Sir Yes Sir   (2015Sep05)

Saturday, September 05, 2015                                          12:21 PM

The Times reported 30 cadets suffered concussions and broken bones after their annual, traditional ‘pillow fight’—I guess it should be called ‘pillow-plus’, since duck-down rarely causes contusions. Reportedly, helmets were added to the pillowcases—the word ‘rambunctious’ comes to mind. Despite the injuries, I consider such a foofaraw small potatoes compared to the military’s ongoing struggle with rape within the ranks. Both problems bring up the question of how organizations so focused on discipline struggle with disciplinary problems.

Cognitive dissonance and soldiering seem to go together like peanut butter and jelly. ‘Honor’ is often used as a watchword during training that includes instructions on how to stab someone in the face. ‘Obedience’ to orders is considered a sine qua non—yet soldiers are told that, in extreme situations, each one of them is still expected to disobey when they feel they are being ordered to commit crimes against humanity—this as part of a cooperative murdering enterprise. Call the confusion police.
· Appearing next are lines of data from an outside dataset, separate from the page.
Definition reconcileCommerce (order : gmap string string -> list (string * string))
    (ws : string -> write_outcome) (negotiations : directory Snapshot)
    : action (directory BudgetRecord) unit :=
  fun budgets => reconcile_files order ws negotiations (dir_names budgets) budgets.

(** ** The ledger keeps its promises *)

Lemma asset_stored_id a : asset_of_stored (stored_of_asset a) = a.
Proof. by destruct a as [[]]. Qed.

Lemma reserved_id asset (r : gmap string Money) :
  map_Forall (fun _ => good_amount asset) r -> MkMoney asset <$> (mo_Atomic <$> r) = r.
Proof.
  intros Hall. rewrite <- map_fmap_compose. rewrite <- (map_fmap_id r) at 2.
  apply map_fmap_ext. intros i m Hi. destruct (Hall i m Hi) as [_ <-]. by destruct m.
Qed.

Lemma Load_written l s disk :
  state_wf s -> mo_Asset (bs_Total s) = bl_asset l -> bk_held disk = true ->
  ledger_files (bl_dir l) disk !! ledger_path l = Some (ERec (ledger_record l s)) ->
  BudgetLedger_Load l disk = Ok (Some s).
Proof.
  intros [Hvt [Hvs Hsa] Hr Hc _] Ha Hh Hf. unfold BudgetLedger_Load, read_ledger_file.
  rewrite Hh, Hf. cbn -[Asset_Same MaxReservations]. rewrite !String.eqb_refl, asset_stored_id. cbn -[Asset_Same MaxReservations].
  rewrite (proj2 (Asset_Same_eq _ _)) by done. cbn [negb]. destruct s as [total spent reserved]. cbn in *.
  rewrite <- Ha. assert (MkMoney (mo_Asset total) (mo_Atomic total) = total) as -> by (by destruct total).
  rewrite <- Hsa. assert (MkMoney (mo_Asset spent) (mo_Atomic spent) = spent) as -> by (by destruct spent).
  rewrite Hvt, Hvs, Hsa, map_size_fmap, (proj2 (Z.ltb_ge _ _)) by lia.
  unfold holds_valid. rewrite bool_decide_true.
  - cbn. by rewrite reserved_id.
  - intros i x (m & <- & Hm)%lookup_fmap_Some. destruct (Hr i m Hm) as [Hv <-]. destruct m; cbn in *. by rewrite Hv.
Qed.

Lemma ledger_files_set dir dir' files script disk :
  ledger_files dir (set_ledger_files dir' files script disk) =
  if bool_decide (dir = dir') then files else ledger_files dir disk.
Proof. by destruct dir, dir'. Qed.

(** What one [Record] does to the disk. *)
Lemma BudgetLedger_Record_cases l s disk r disk' :
  BudgetLedger_Record l s disk = (r, disk') ->
  (is_ok r = false /\ (forall l2, BudgetLedger_Load l2 disk' = BudgetLedger_Load l2 disk)) \/
  (bk_held disk = true /\ mo_Asset (bs_Total s) = bl_asset l /\ bk_held disk' = true /\
   forall dir, ledger_files dir disk' =
     if bool_decide (dir = bl_dir l) then <[ledger_path l := ERec (ledger_record l s)]> (ledger_files dir disk)
     else ledger_files dir disk).
Proof.
  unfold BudgetLedger_Record. destruct (bk_held disk) eqn:Hh; cbn [negb]; [|intros; simplify_eq; auto].
  destruct (Asset_Same _ _) eqn:Ha; cbn [negb]; [|intros; simplify_eq; auto].
  apply Asset_Same_eq in Ha. destruct (next_outcome _) as [w script].
  destruct (file_replace _ _ _ _) as [r0 files] eqn:Hw. intros; simplify_eq.
  assert (forall dir files, bk_held (set_ledger_files dir files script disk) = true) as Hh' by (by intros []).
  apply file_replace_cases in Hw as [[-> Hr]|[-> _]].
  - left. split; [done|]. intros l2. unfold BudgetLedger_Load. rewrite Hh, Hh', ledger_files_set.
    case_bool_decide as E; [by rewrite E|done].
  - right. split_and!; [done..|]. intros dir. rewrite ledger_files_set. case_bool_decide as E; [by rewrite E|done].
Qed.

Lemma Record_Load l s disk r disk' :
  state_wf s -> BudgetLedger_Record l s disk = (r, disk') ->
  (is_ok r = false /\ BudgetLedger_Load l disk' = BudgetLedger_Load l disk) \/
  BudgetLedger_Load l disk' = Ok (Some s).
Proof.
  intros Hs [[? Hl]|(_ & Ha & Hh & Hf)]%BudgetLedger_Record_cases; [left; auto|right].
  apply Load_written; [done..|]. by rewrite Hf, bool_decide_true, lookup_insert_eq by done.
Qed.

#[global] Instance disk_LedgerLaws : LedgerLaws disk_ledger.
Proof.
  split; intros [h disk] s; cbn; destruct (BudgetLedger_Record h s disk) as [r disk1] eqn:E; intros; simplify_eq.
  - by destruct (Record_Load _ _ _ _ _ H E) as [[? _]|].
  - by destruct (Record_Load _ _ _ _ _ H E) as [[_ ?]|]; [left|right].
Qed.

(** ** The store keeps its promises *)

Lemma store_path_inj id id' name :
  store_path id = Ok name -> store_path id' = Ok name -> id = id' \/ sha256_collision.
Proof.
  unfold store_path. intros H H'. inv_ok H. inv_ok H'. apply Ok_inj in H, H'. rewrite <- H' in H.
  apply string_app_inj_r, digest_hex_inj in H.
  apply canon_Digest_inj in H as [H|]; [left|by right].
  apply bytes_of_string_inj in H. by apply string_app_inj_l in H.
Qed.
(** ** Expiry *)

(** What an expiry sweep makes of one directory entry. *)
Definition expire_entry (seconds : Z) (e : dirent Delivery) : dirent Delivery :=
  match e with
  | ERec d => if is_ok (check_delivery d) && expires_now seconds d then ERec (expired_record seconds d) else e
  | _ => e
  end.
Definition expiring (seconds : Z) (files : directory Delivery) (name : string) : bool :=
  match readDelivery files name with Ok d => expires_now seconds d | Err _ => false end.

Lemma expiring_false seconds files name :
  expiring seconds files name = false -> expire_entry seconds <$> files !! name = files !! name.
Proof.
  unfold expiring, readDelivery, read_file. destruct (files !! name) as [[| | |d]|]; try done. cbn.
  destruct (check_delivery d) as [d'|] eqn:Hc; [|done]. cbn.
  assert (d' = d) as ->; [|by intros ->]. unfold check_delivery in Hc. inv_ok Hc. by simplify_eq.
Qed.
(* ===== verification/E2ee.v ===== *)
(** * Prekey bundles, device sets and session identities: [pkg/e2ee]

    An endpoint publishes one signed bundle of prekey material per device; a
    contact descriptor commits the digest of the whole set.  This file models the
    material checks of [suite.go], the associated data of [binding.go], bundles
    and sets ([bundle.go], [bundle_set.go]), the succession of device sets, the
    session identifier of a device pair and the fan-out of one event
    ([devices.go]), and the public evidence of a first contact ([bootstrap.go]).
    The cryptographic suite behind the interface is in [Ratchet.v]. *)

From S2P Require Import Prelude Encoding Canon Json Money Identity.

(** ** Suites ([suite.go]) *)

Definition MaxSessionStateBytes : Z := Z.shiftl 256 10.
Definition ErrStateUnusable : error := Sentinel "session state is unusable".

(** The longest prefix of characters in [p], and the rest. *)
Fixpoint span_str (p : ascii -> bool) (s : string) : string * string :=
  match s with
  | EmptyString => (EmptyString, EmptyString)
  | String c rest =>
      if p c then let '(a, b) := span_str p rest in (String c a, b) else (EmptyString, s)
  end.

(** [^tos\.messaging\.e2ee\.[a-z0-9-]{1,32}\.v[0-9]{1,3}$] *)
Definition AlgorithmPattern (s : string) : bool :=
  match strip_prefix "tos.messaging.e2ee." s with
  | None => false
  | Some rest =>
      let '(name, rest) := span_str (fun c => is_lower c || is_digit c || Ascii.eqb c "-") rest in
      (1 <=? slen name) && (slen name <=? 32) &&
      match strip_prefix ".v" rest with
      | None => false
      | Some version => (1 <=? slen version) && (slen version <=? 3) && sforall is_digit version
      end
  end.

Definition ValidateAlgorithmID (algorithm : string) : result unit :=
  refuse negb (AlgorithmPattern algorithm)
    with NewError "invalid end-to-end encryption algorithm identifier";
  Ok tt.

Definition ValidateState (state : bytes) : result unit :=
  refuse blen state =? 0 with ErrStateUnusable;
  refuse MaxSessionStateBytes <? blen state with NewError "session state exceeds its bound";
  Ok tt.

(** The network check every signed object makes, with its own message. *)
Definition network_of (message : string) (network : option NetworkDomain) : result NetworkDomain :=
  match network with
  | None => Err (NewError message)
  | Some n =>
      refuse String.eqb (nd_NetworkId n) "" || (128 <? slen (nd_NetworkId n))
             || negb (HashPattern (nd_GenesisRootHash n)) || negb (HashPattern (nd_GenesisFileHash n))
        with NewError message;
      Ok n
  end.

(** ** Bindings ([binding.go]) *)

Record Binding : Type := MkBinding {
  bi_Network : option NetworkDomain;
  bi_AlgorithmID : string;
  bi_ConversationID : string;
  bi_SenderAgentID : string;
  bi_SenderEndpointID : string;
  bi_SenderDeviceID : string;
  bi_RecipientAgentID : string;
  bi_RecipientEndpointID : string;
  bi_RecipientDeviceID : string;
}.

Definition DomainE2EEBinding : string := "tos.messaging.e2ee-binding.v2" +:+ NUL.

Definition Binding_Validate (b : Binding) : result NetworkDomain :=
  let* n := network_of "invalid binding network domain" (bi_Network b) in
  call ValidateAlgorithmID (bi_AlgorithmID b);
  refuse negb (ids_Conversation (bi_ConversationID b))
    with NewError "invalid binding conversation identifier";
  refuse negb (ids_Agent (bi_SenderAgentID b)) || negb (ids_Endpoint (bi_SenderEndpointID b))
         || negb (ids_Device (bi_SenderDeviceID b)) with NewError "invalid binding sender identity";
  refuse negb (ids_Agent (bi_RecipientAgentID b)) || negb (ids_Endpoint (bi_RecipientEndpointID b))
         || negb (ids_Device (bi_RecipientDeviceID b)) with NewError "invalid binding recipient identity";
  refuse String.eqb (bi_SenderDeviceID b) (bi_RecipientDeviceID b)
    with NewError "a device cannot hold a session with itself";
  Ok n.

Definition Binding_Bytes (b : Binding) : result bytes :=
  let* n := Binding_Validate b in
  let buffer := canon_Text (bytes_of_string DomainE2EEBinding) (nd_NetworkId n) in
  let* buffer := canon_Hash32 buffer (nd_GenesisRootHash n) in
  let* buffer := canon_Hash32 buffer (nd_GenesisFileHash n) in
  let buffer := canon_Text buffer (bi_AlgorithmID b) in
  let buffer := canon_Text buffer (bi_ConversationID b) in
  let buffer := canon_Text buffer (bi_SenderAgentID b) in
  let buffer := canon_Text buffer (bi_SenderEndpointID b) in
  let buffer := canon_Text buffer (bi_SenderDeviceID b) in
  let buffer := canon_Text buffer (bi_RecipientAgentID b) in
  let buffer := canon_Text buffer (bi_RecipientEndpointID b) in
  Ok (canon_Text buffer (bi_RecipientDeviceID b)).

Definition Binding_Reply (b : Binding) : Binding :=
  MkBinding (bi_Network b) (bi_AlgorithmID b) (bi_ConversationID b)
    (bi_RecipientAgentID b) (bi_RecipientEndpointID b) (bi_RecipientDeviceID b)
    (bi_SenderAgentID b) (bi_SenderEndpointID b) (bi_SenderDeviceID b).

(** ** Bundles ([bundle.go]) *)

Record Bundle : Type := MkBundle {
  bn_Network : option NetworkDomain;
  bn_AgentID : string;
  bn_EndpointID : string;
  bn_DeviceID : string;
  bn_AlgorithmID : string;
  bn_Material : bytes;
  bn_IssuedAtUnix : Z;
  bn_ExpiresAtUnix : Z;
  bn_EndpointSignature : bytes;
}.

Definition BundleSchema : string := "tos.messaging.prekey-bundle.v2".
Definition MaxMaterialBytes : Z := Z.shiftl 4 10.
Definition MaxBundleLifetimeSeconds : Z := 30 * 24 * 60 * 60.
Definition MaxDevicesPerSet : Z := 16.
Definition DomainPrekeyBundle : string := "tos.messaging.prekey-bundle.v2" +:+ NUL.
Definition DomainPrekeyBundleSet : string := "tos.messaging.prekey-bundle-set.v2" +:+ NUL.
Lemma encode_length s :
  shaped s ->
  length (List.concat (map encode_skipped (rs_skipped s))) = (68 * length (rs_skipped s))%nat /\
  length (List.concat (rs_seen s)) = (32 * length (rs_seen s))%nat.
Proof.
  intros []. split; [|by apply concat_length].
  rewrite (concat_length _ 68); [by rewrite length_map|]. rewrite Forall_map.
  eapply Forall_impl; [exact sh_skipped0|]. intros k (H1 & _ & H3). cbn. unfold encode_skipped.
  rewrite !length_app, length_be_bytes, H1, H3. done.
Qed.

(** Encoding a state within its bounds succeeds. *)
Lemma encode_granted s :
  shaped s -> exists raw, encodeRatchetState s = Ok raw /\ ValidateState raw = Ok tt /\
    raw = stateMagic ++ [stateVersion] ++ rs_root s ++ rs_selfPrivate s ++ rs_selfPublic s ++ rs_peerPublic s
    ++ rs_sendChain s ++ rs_receiveChain s ++ [byte_of_Z (state_flags s)]
    ++ be_bytes 4 (rs_sendNumber s) ++ be_bytes 4 (rs_receiveNumber s) ++ be_bytes 4 (rs_previousSendNumber s)
    ++ be_bytes 2 (Z.of_nat (length (rs_skipped (sorted_state s))))
    ++ List.concat (map encode_skipped (rs_skipped (sorted_state s)))
    ++ be_bytes 2 (Z.of_nat (length (rs_seen s))) ++ List.concat (rs_seen s) ++ [].
Proof.
  intros Hs. pose proof (sort_shaped _ Hs) as Hs'. destruct (encode_length _ Hs') as [L1 L2].
  pose proof (sh_skipped_bound _ Hs') as B1. pose proof (sh_seen_bound _ Hs) as B2. pose proof (sh_skipped_bound _ Hs) as B0.
  unfold maxSkippedKeys, maxSeenMessages in *. destruct Hs. unfold key32 in *.
  unfold encodeRatchetState. rewrite (proj2 (Z.ltb_ge _ _)), (proj2 (Z.ltb_ge _ _)) by done. cbn [orb]. cbv zeta.
  match goal with |- context [ValidateState ?x] => set (raw := x) end.
  assert (blen raw = 4 + 1 + 192 + 1 + 12 + 2 + 2 + 68 * Z.of_nat (length (rs_skipped (sorted_state s)))
                     + 32 * Z.of_nat (length (rs_seen s))) as Hlen.
  { unfold raw, blen. cbn [rs_skipped rs_seen sorted_state set_receive] in *.
    rewrite !length_app, !length_be_bytes, L1, L2. cbn [length stateMagic bytes_of_string].
    change (length stateMagic) with 4%nat. lia. }
  assert (ValidateState raw = Ok tt) as HV.
  { unfold ValidateState, MaxSessionStateBytes. rewrite Hlen, (proj2 (Z.eqb_neq _ _)) by lia.
    rewrite (proj2 (Z.ltb_ge _ _)); [done|]. change (Z.shiftl 256 10) with 262144. lia. }
  exists raw. rewrite HV. split_and!; try done. unfold raw. cbn [rs_skipped sorted_state set_receive].
  by rewrite app_nil_r.
Qed.
(* ===== verification/Inbound.v ===== *)
(** * Inbound events: [pkg/eventlog/journal.go] and [quota.go]

    An inbound event is recorded once, waits for the owner when it has to, is
    offered to a runtime under a lease, and ends applied or rejected.  This file
    models the operations of the inbound half of the journal over the records of
    [Journal.v], and proves what each dimension of a record promises.  The
    session side of an inbound event is in [Session.v]. *)

From S2P Require Import Prelude Encoding Canon Files Fault Json Identity E2ee Delivery Journal.

(** ** Accepting an event *)

Definition validateEntry (entry : Entry) : result unit :=
  refuse negb (eventPattern (en_EventID entry)) with NewError "invalid event identifier";
  refuse negb (endpointPattern (en_SenderEndpointID entry)) with NewError "invalid event sender endpoint";
  refuse negb (convPattern (en_ConversationID entry))
    with NewError "invalid event conversation identifier";
  refuse (blen (en_Payload entry) =? 0) || (MaxPayloadBytes <? blen (en_Payload entry))
    with NewError "invalid stored event payload";
  refuse en_ReceivedAtUnix entry =? 0 with NewError "invalid event receipt time";
  refuse negb (known_admission (en_Admission entry))
    with NewError "an entry must say whether it was admitted";
  Ok tt.

(** The undecided records that still count against the quota at [seconds]. *)
Definition counts_pending (quota : Quota) (seconds : Z) (r : EventRecord) : bool :=
  bool_decide (rc_Admission r = AdmissionPending) && negb (record_expired r quota seconds).

Fixpoint pending_records (quota : Quota) (seconds : Z) (files : directory EventRecord)
    (names : list string) : list EventRecord :=
  match names with
  | [] => []
  | name :: rest =>
      if is_dir files name then pending_records quota seconds files rest else
      match readRecord files name with
      | Err _ => pending_records quota seconds files rest
      | Ok r =>
          if counts_pending quota seconds r then r :: pending_records quota seconds files rest
          else pending_records quota seconds files rest
      end
  end.

Definition from_sender (sender : string) (r : EventRecord) : bool :=
  String.eqb (rc_SenderEndpointID r) sender.

Definition pendingCapacity (sender : string) (size : Z) (now : time) (j : Journal) : result unit :=
  let waiting := pending_records (jr_quota j) (u64 now) (jr_inbound j) (dir_names (jr_inbound j)) in
  let total := Z.of_nat (length waiting) in
  let forSender := Z.of_nat (length (List.filter (from_sender sender) waiting)) in
  let bytes := fold_left (fun n r => n + slen (rc_PayloadBase64 r)) waiting size in
  refuse qt_MaxPendingAdmissions (jr_quota j) <=? total with ErrPendingFull;
  refuse qt_MaxPendingPerSender (jr_quota j) <=? forSender with ErrPendingFull;
  refuse qt_MaxPendingBytes (jr_quota j) <? bytes with ErrPendingFull;
  Ok tt.
(** *** Recovery *)

(** [w_s] and [w_r] are the writes of the session and of the record. *)
Definition resolveStaged (w_s w_r : write_outcome) (path : string) (record : EventRecord) : action Journal unit :=
  fun j =>
  let mark state j :=
    match commit_record w_r path (set_crypto record state (rc_CryptoAtUnix record)) j with
    | (Ok _, j') => (Ok tt, j')
    | (Err e, j') => (Err e, j')
    end in
  if negb (sessionPattern (rc_SessionID record)) then mark CryptoAbandoned j else
  match currentSession (rc_SessionID record) j with
  | Err e => (Err e, j)
  | Ok current =>
      if generation_of current =? rc_ExpectedGen record then
        match Record_NextState record with
        | Err _ => mark CryptoAbandoned j
        | Ok next =>
            match writeSessionInbound w_s (rc_SessionID record) (rc_AlgorithmID record)
                    (u64 (rc_ExpectedGen record + 1)) next (rc_EventID record)
                    (rc_SessionAuthority record) (rc_CryptoAtUnix record) j with
            | (Err e, j') => (Err e, j')
            | (Ok _, j') => mark CryptoCommitted j'
            end
        end
      else if (generation_of current =? u64 (rc_ExpectedGen record + 1))
              && String.eqb (match current with Some s => sn_LastInboundEventID s | None => "" end)
                   (rc_EventID record)
      then mark CryptoCommitted j
      else mark CryptoAbandoned j
  end.

Fixpoint recover_loop (ws_s ws_r : string -> write_outcome) (names : list string) : action Journal unit :=
  fun j =>
  match names with
  | [] => (Ok tt, j)
  | name :: rest =>
      if is_dir (jr_inbound j) name then recover_loop ws_s ws_r rest j else
      match readRecord (jr_inbound j) name with
      | Err _ => recover_loop ws_s ws_r rest j
      | Ok record =>
          if negb (bool_decide (rc_Crypto record = CryptoStaged)) then recover_loop ws_s ws_r rest j else
          match resolveStaged (ws_s name) (ws_r name) name record j with
          | (Err e, j') => (Err e, j')
          | (Ok _, j') => recover_loop ws_s ws_r rest j'
          end
      end
  end.

Definition recoverStaged (ws_s ws_r : string -> write_outcome) : action Journal unit :=
  fun j => recover_loop ws_s ws_r (dir_names (jr_inbound j)) j.

(** ** Operations as steps *)

Inductive session_op : Type :=
  | SPut (w : write_outcome) (sessionID algorithm : string) (state : bytes) (now : time)
  | SBootstrap (w : write_outcome) (sessionID : string) (state : bytes) (bootstrap : FirstContact) (now : time)
  | SStage (c : create_outcome) (sessionID algorithm : string) (expected : Z) (next : bytes) (entry : Entry)
      (authority : option SessionAuthority) (now : time)
  | SAdvance (w_s w_r : write_outcome) (sessionID algorithm : string) (expected : Z) (next : bytes)
      (eventID : string) (authority : option SessionAuthority) (now : time) (fresh : bool) (record : EventRecord)
  | SSealed (w_s w_d : write_outcome) (sessionID algorithm : string) (expected : Z) (next : bytes)
      (deliveryID attemptID : string) (ciphertext : bytes) (now : time)
  | SRecover (ws_s ws_r : string -> write_outcome)
  | SInbound (op : inbound_op)
  | SOutbound (op : delivery_op).

Definition run_session (j : Journal) (op : session_op) : Journal :=
  match op with
  | SPut w sid alg state now => snd (PutSessionState w sid alg state now j)
  | SBootstrap w sid state bootstrap now => snd (PutBootstrappedSessionState w sid state bootstrap now j)
  | SStage c sid alg g next entry a now => snd (stageInbound c sid alg g next entry a now j)
  | SAdvance w_s w_r sid alg g next e a now fresh r =>
      snd (advanceInbound w_s w_r sid alg g next e a now fresh r j)
  | SSealed w_s w_d sid alg g next d att ct now => snd (CommitSealed w_s w_d sid alg g next d att ct now j)
  | SRecover ws_s ws_r => snd (recoverStaged ws_s ws_r j)
  | SInbound op => run_inbound j op
  | SOutbound op => with_outbox j (run_delivery (jr_outbox j) op)
  end.

Definition run_sessions (ops : list session_op) (j : Journal) : Journal := foldl run_session j ops.

(** ** The session directory *)

Lemma check_session_same s s' : check_session s = Ok s' -> s' = s.
Proof. unfold check_session. intros H. inv_ok H. by simplify_eq. Qed.

Lemma readSession_file files name s :
  readSession files name = Ok s <-> files !! name = Some (ERec s) /\ check_session s = Ok s.
Proof.
  unfold readSession. rewrite <- (read_file_Ok err_session_record).
  destruct (read_file err_session_record files name) as [s0|e]; [|naive_solver].
  split; [|naive_solver]. intros H. pose proof (check_session_same _ _ H) as ->. done.
Qed.

Lemma check_session_err s e : check_session s = Err e -> e = err_session_record.
Proof. unfold check_session. repeat case_match; intros; by simplify_eq. Qed.
(* ===== verification/Room.v ===== *)
(** * Rooms: [pkg/room]

    A private group is a set of agents that changes by epochs.  [membership.go]
    is the state machine of memberships and their digests, [authority.go] the
    signed authorizations by which one endpoint serializes the changes, and
    [roles.go] the signed policy of elevated roles.  The package keeps no state;
    the ledgers that do are in [Rooms.v]. *)

From S2P Require Import Prelude Encoding Canon Money Payload Identity E2ee.

(** ** Memberships ([membership.go]) *)

Definition MaxMembers : Z := 1024.
Definition ErrEmptyRoom : error := Sentinel "a room with no members is not a room".
Definition ErrRoomFull : error := Sentinel "a room may not hold this many members".
Definition ErrEpochExhausted : error := Sentinel "a room has exhausted its epoch counter".
Definition ErrNoChange : error := Sentinel "a membership transition must change the member set".
Definition DomainRoomMembership : string := "tos.messaging.room-membership.v1" +:+ NUL.

Record Membership : Type := MkMembership {
  mb_RoomID : string;
  mb_Epoch : Z;
  mb_Members : list string;
  mb_Digest : string;
}.

#[global] Instance Membership_eq_dec : EqDecision Membership.
Proof. solve_decision. Defined.

(** The loop of [normalize]. *)
Fixpoint check_members (seen members : list string) : result unit :=
  match members with
  | [] => Ok tt
  | member :: rest =>
      refuse negb (ids_Agent member) with NewError "a room member must be an Agent identifier";
      refuse bool_decide (member ∈ seen) with NewError "a member was listed twice";
      check_members (member :: seen) rest
  end.

Definition normalize (members : list string) : result (list string) :=
  call check_members [] members;
  Ok (sort_strings members).
(* ===== verification/Moderation.v ===== *)
(** * Room moderation: [pkg/eventlog/moderation.go]

    A moderation decision hides or restores one room message.  The message stays in
    the journal; the decision is a record of its own beside it, which only a current
    moderator of the room may write, one revision after the other.  The record and
    its reader are in [Journal.v]. *)

From S2P Require Import Prelude Encoding Canon Files Json Money Payload PayloadCodec Delivery Identity E2ee Journal Inbound Room Rooms Envelope.

Definition ErrModerationTargetMissing : error := Sentinel "room moderation target is not present".
Definition ErrModerationRollback : error := Sentinel "room moderation decision revision regressed".
Definition ErrModerationGap : error := Sentinel "room moderation decision skipped an unseen revision".

Definition with_moderation (s : RoomFiles) (files : directory ModerationDecision) : RoomFiles :=
  let j := rf_journal s in
  MkRoomFiles (MkJournal (jr_outbox j) (jr_quota j) (jr_inbound j) (jr_sessions j) files) (rf_rooms s) (rf_roles s).

Section Ledger.
  Context `{Ed : Ed25519} `{PR : Protocol} `{AF : AttachmentFormats}.

(** What the event says, once its sender is known to be its author. *)
Definition moderation_request (event : Event) (senderDelegation : Delegation) (now : time) : result RoomModeration :=
  refuse time_invalid now with NewError "invalid moderation time";
  refuse negb (String.eqb (ev_Kind event) "room.moderation") with NewError "event is not room moderation";
  call CheckWindow senderDelegation now;
  call AdmittedBy senderDelegation event;
  let* decoded := payload_Decode (ev_Kind event) (ev_Content event) in
  match decoded with
  | PRoomModeration body =>
      refuse negb (String.eqb (ev_RoomID event) (rm_RoomID body)) with NewError "moderation Event names another room";
      Ok body
  | _ => Err (NewError "invalid room moderation body")
  end.

(** Whether the sender moderates the room now. *)
Definition moderation_authority (s : RoomFiles) (body : RoomModeration) (senderAgentID : string)
    (authorityDelegation : Delegation) (now : time) : result unit :=
  let* roomRecord := RoomLedger_read (rf_rooms s) (rm_RoomID body) in
  match roomRecord with
  | None => Err (NewError "moderation room is unknown")
  | Some roomRecord =>
      let membership := record_membership roomRecord in
      let* policy := RoleLedger_read (rf_roles s) (rm_RoomID body) in
      match policy with
      | None => Err (NewError "room has no role policy")
      | Some policy =>
          refuse negb (rm_MembershipEpoch body =? mb_Epoch membership)
                 || negb (rm_RolePolicyRevision body =? rp_Revision policy)
            with NewError "moderation names stale room authority";
          call VerifyRolePolicy policy membership (record_authority roomRecord) authorityDelegation now;
          refuse negb (Allows policy membership senderAgentID ActionModerate)
            with NewError "sender has no room moderation role";
          Ok tt
      end
  end.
Don’t misunderstand—I’m not against the military, nor do I question the need for a military. We’re no crazier than the rest of the world—there’s just more method to our military madness than anyone else’s. But I am a great believer in seeing things as they are. The military—not so much. For all the “Always Faithful” being thrown around, we still somehow end up with thousands of vets without homes, without jobs, and committing suicide—some of them disabled from literally shedding their blood for the rest of us.

Yes, veterans should be cared for as a matter of public policy—though they never have been—not sufficiently. But, failing that, shouldn’t the military itself have a program that sees to these old warriors’ needs? And between the public and the military, isn’t it shameful that no such provisions are made? In battle, a soldier keeps marching forward as others fall—the medics will see to the wounded and the fallen. Is our neglect of veterans a mirror of that, writ large? Do we, like Donald Trump, prefer soldiers who don’t get captured (or shot)?

But the main confusion in matters military is discipline—they want disciplined fighters. But they want fighters—not traditionally the most disciplined people. The military has no choice but to admire the spirit of young people who like to ‘mix it up’—they invariably have to look the other way when certain traditions get out of hand—nothing could be worse than a battalion of docile, obedient pacifists—you might not be able to trust them to kill.

‘Roughhouse’ is a tidy little word, isn’t it? It implies that otherwise criminal behavior is just a matter of letting off steam—and in the case of trained killers, roughhouse can extend all the way to concussions, broken bones, rape—well, the boundaries get a little fuzzy after a while. One commenter on the pillow-fight story asks, “Seriously? These are our future military leaders?” Unfortunately, the answer is yes—military leaders have to deal with chaos and violence from both without and within—violence is their purpose. How can it help but be their essence?